Consumer Groups and Competing Consumers
A consumer group is a named pool of consumers that cooperate to process messages from a queue. MsgLoop distributes messages across consumers in a group using a lease-based mechanism: each message is assigned to one consumer, which has a configurable window to acknowledge it. If the consumer fails or the lease expires, the message is reassigned to another consumer in the group. This pattern allows horizontal scaling of message processing by simply adding consumers to the group.
Dead Letter Queues
Some messages cannot be processed successfully: malformed payloads, dependent services that are unavailable, or business rule violations that the consumer cannot handle. After a configurable number of delivery attempts, MsgLoop moves unprocessable messages to a dead letter queue. The DLQ preserves the original message, delivery attempt history, and the most recent error from the consumer. Alerting on DLQ depth gives you early warning of systemic processing failures before they cause visible application failures.
Retry Policies
MsgLoop's retry policy framework lets you configure exponential backoff with jitter, maximum retry counts, and per-error-type retry eligibility. A transient network error should be retried immediately with backoff. A message that fails validation should go to the DLQ immediately without retrying, since retrying will not change the outcome.

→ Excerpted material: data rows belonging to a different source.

(* ===== verification/RxClasses.v ===== *)
(** What MRI's shorthand classes, word boundaries and POSIX brackets reach under
    each character set option: kobako-regexp's [translate/classes.rs], with the
    [Charset] of [translate/pieces.rs]. *)
From Stdlib Require Import String.
From S2P Require Import Prelude Text RxText RxFold.
Local Open Scope rx_scope.

Inductive Charset := Default | Ascii | UnicodeSet.
#[export] Instance charset_eq_dec : EqDecision Charset.
Proof. solve_decision. Defined.

Definition ASCII_ONLY : Str := cs "the Unicode build is needed for this class".
Definition ASCII_WORD : Str := cs "0-9A-Za-z_".
Definition ASCII_DIGIT : Str := cs "0-9".
Definition ASCII_SPACE : Str := cs "\x20\t\n\x0b\x0c\r".
Definition UNICODE_WORD : Str := cs "\p{Alphabetic}\p{M}\p{Nd}\p{Pc}\p{Join_Control}".
Definition UNICODE_WORD_LATIN1 : Str :=
  cs "\p{Alphabetic}\p{M}\p{Nd}\p{Pc}\p{Join_Control}\x{B2}\x{B3}\x{B9}\x{BC}-\x{BE}".
Definition UNICODE_DIGIT : Str := cs "\p{Nd}".
Definition ASCII_HEX_DIGIT : Str := cs "0-9A-Fa-f".
Definition GRAPH_EXCLUDED : Str := cs "\p{Zs}\p{Zl}\p{Zp}\p{Cc}\p{Cn}\p{Cs}".
Definition PRINT_EXCLUDED : Str := cs "\p{Zl}\p{Zp}\p{Cc}\p{Cn}\p{Cs}".
Definition PUNCT : Str := cs "\p{P}$+<=>\^`|~".
Definition UNICODE_SPACE : Str := cs "\t\n\x0b\x0c\r\x{85}\p{Zs}\p{Zl}\p{Zp}".
Definition DOTLESS_I : Str := cs "\x{131}".

(** [Set]: one set's items, and whether they are its complement. *)
Record Items := MkItems { items : Str; complement : bool }.
Definition set_of (items : Str) : Items := MkItems items false.
Definition all_but (items : Str) : Items := MkItems items true.
Definition class (s : Items) (negated : bool) : Str :=
  cs "[" ++ (if negb (Bool.eqb (complement s) negated) then cs "^" else []) ++ items s ++ cs "]".

Section Classes.
Context `{Unicode}.

Definition shorthand (letter : Z) (in_class : bool) (charset : Charset) : tried (option Str) :=
  let unicode := bool_decide (charset = UnicodeSet) in
  let lower := to_ascii_lowercase letter in
  let found : tried (option Str) :=
    if eqc "w" lower && negb unicode then Done (Some ASCII_WORD)
    else if eqc "d" lower && negb unicode then Done (Some ASCII_DIGIT)
    else if eqc "s" lower && negb unicode then Done (Some ASCII_SPACE)
    else if unicode && negb unicode_build && one_of "wdsWDS" letter then Refuse ASCII_ONLY
    else if eqc "w" lower && unicode then
      Done (Some (if in_class then UNICODE_WORD else UNICODE_WORD_LATIN1))
    else if eqc "d" lower && unicode then Done (Some UNICODE_DIGIT)
    else if eqc "s" lower && unicode then Done (Some UNICODE_SPACE)
    else Done None in
  let? found := found in
  let negated := is_ascii_uppercase letter in
  Done (items ← found;
        Some (if in_class && negb negated then items else class (set_of items) negated)).

Definition is_negated_case_bracket (name : Str) (negated ignore_case : bool) : bool :=
  ignore_case && negated && (text_is "lower" name || text_is "upper" name).

Definition is_ascii_posix_bracket (name : Str) (charset : Charset) : bool :=
  bool_decide (charset = Ascii) || text_is "ascii" name || text_is "xdigit" name.

Definition is_unfolded_posix_bracket (name : Str) (negated : bool) (charset : Charset)
    (ignore_case : bool) : bool :=
  is_ascii_posix_bracket name charset || is_negated_case_bracket name negated ignore_case.

Definition unshared_folds (chosen partner : Z -> bool) : Str :=
  concat (map (fun '(source, folded) =>
    let shared := existsb (fun '(other, other_folded) =>
      partner other && bool_decide (other_folded = folded)) MULTI in
    if chosen source && negb shared then cs "\x{" ++ hex source ++ cs "}" else []) MULTI).

Definition negated_case_folded (lower : bool) : Str :=
  let case_ c := if lower then lowercase c else uppercase c in
  let '(class, exceptions) :=
    if lower then
      (cs "[^\p{Lowercase}&&\P{Changes_When_Uppercased}]",
       unshared_folds case_ (fun c => negb (case_ c)) ++ DOTLESS_I)
    else
      (cs "[^\p{Uppercase}&&\P{Changes_When_Lowercased}]",
       unshared_folds case_ (fun c => negb (case_ c))) in
  cs "[" ++ class ++ cs "&&[^" ++ exceptions ++ cs "]]".

Definition is_ascii_shorthand (letter : Z) (charset : Charset) : bool :=
  negb (bool_decide (charset = UnicodeSet)) && one_of "wdsWDS" letter.

Definition word_boundary (letter : Z) (charset : Charset) : tried Str :=
  if bool_decide (charset = Ascii) then
    let word := cs "[" ++ ASCII_WORD ++ cs "]" in
    Done (if eqc "b" letter then
            cs "(?:(?<=" ++ word ++ cs ")(?!" ++ word ++ cs ")|(?<!" ++ word ++ cs ")(?=" ++ word ++ cs "))"
          else
            cs "(?:(?<=" ++ word ++ cs ")(?=" ++ word ++ cs ")|(?<!" ++ word ++ cs ")(?!" ++ word ++ cs "))")
  else if negb unicode_build then Refuse (cs "a word boundary needs the Unicode build")
  else Done (cs "\" ++ [letter]).

Definition property (name : Str) (negated : bool) : option Str :=
  let name := map to_ascii_lowercase (List.filter (fun c => negb (one_of "_ -" c)) name) in
  let set :=
    if text_is "ascii" name then Some (set_of (cs "\x00-\x7F"))
    else if text_is "xdigit" name then Some (set_of ASCII_HEX_DIGIT)
    else if negb unicode_build then None
    else if text_is "graph" name then Some (all_but GRAPH_EXCLUDED)
    else if text_is "print" name then Some (all_but PRINT_EXCLUDED)
    else if text_is "xposixpunct" name then Some (set_of PUNCT)
    else if text_is "unknown" name || text_is "zzzz" name then Some (set_of (cs "\p{Cn}\p{Co}"))
    else None in
  (fun s => class s negated) <$> set.

Definition posix_bracket (name : Str) (negated : bool) (charset : Charset) (ignore_case : bool)
  : tried Str :=
  if is_ascii_posix_bracket name charset then
    let one_case := text_is "lower" name || text_is "upper" name in
    Done (match ignore_case && one_case, negated with
          | true, true => cs "[\x{0}-\x{10FFFF}]"
          | true, false => cs "[[:alpha:]]"
          | false, true => cs "[[:^" ++ name ++ cs ":]]"
          | false, false => cs "[[:" ++ name ++ cs ":]]"
          end)
  else if negb unicode_build then Refuse ASCII_ONLY
  else if is_negated_case_bracket name negated ignore_case then
    Done (negated_case_folded (text_is "lower" name))
  else
    let set :=
      if text_is "alnum" name then set_of (cs "\p{Alphabetic}\p{Nd}")
      else if text_is "alpha" name then set_of (cs "\p{Alphabetic}")
      else if text_is "blank" name then set_of (cs "\p{Zs}\t")
      else if text_is "cntrl" name then set_of (cs "\p{Cc}")
      else if text_is "digit" name then set_of UNICODE_DIGIT
      else if text_is "graph" name then all_but GRAPH_EXCLUDED
      else if text_is "lower" name then set_of (cs "\p{Lowercase}")
      else if text_is "print" name then all_but PRINT_EXCLUDED
      else if text_is "punct" name then set_of PUNCT
      else if text_is "space" name then set_of UNICODE_SPACE
      else if text_is "upper" name then set_of (cs "\p{Uppercase}")
      else set_of UNICODE_WORD in
    Done (class set negated).
End Classes.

Configuring retry policies correctly prevents retry storms under load while ensuring that genuinely transient failures are handled automatically.
Visibility and Debugging
The MsgLoop message flow debugger shows the complete lifecycle of any message: when it was published, which consumer picked it up, how long processing took, whether it was acknowledged or requeued, and where it ended up. Filtering by message ID, producer, consumer group, or error type makes it possible to trace specific messages through complex multi-step workflows. The local development emulator replicates production queue behavior exactly, so debugging an async workflow on your laptop produces results that match production.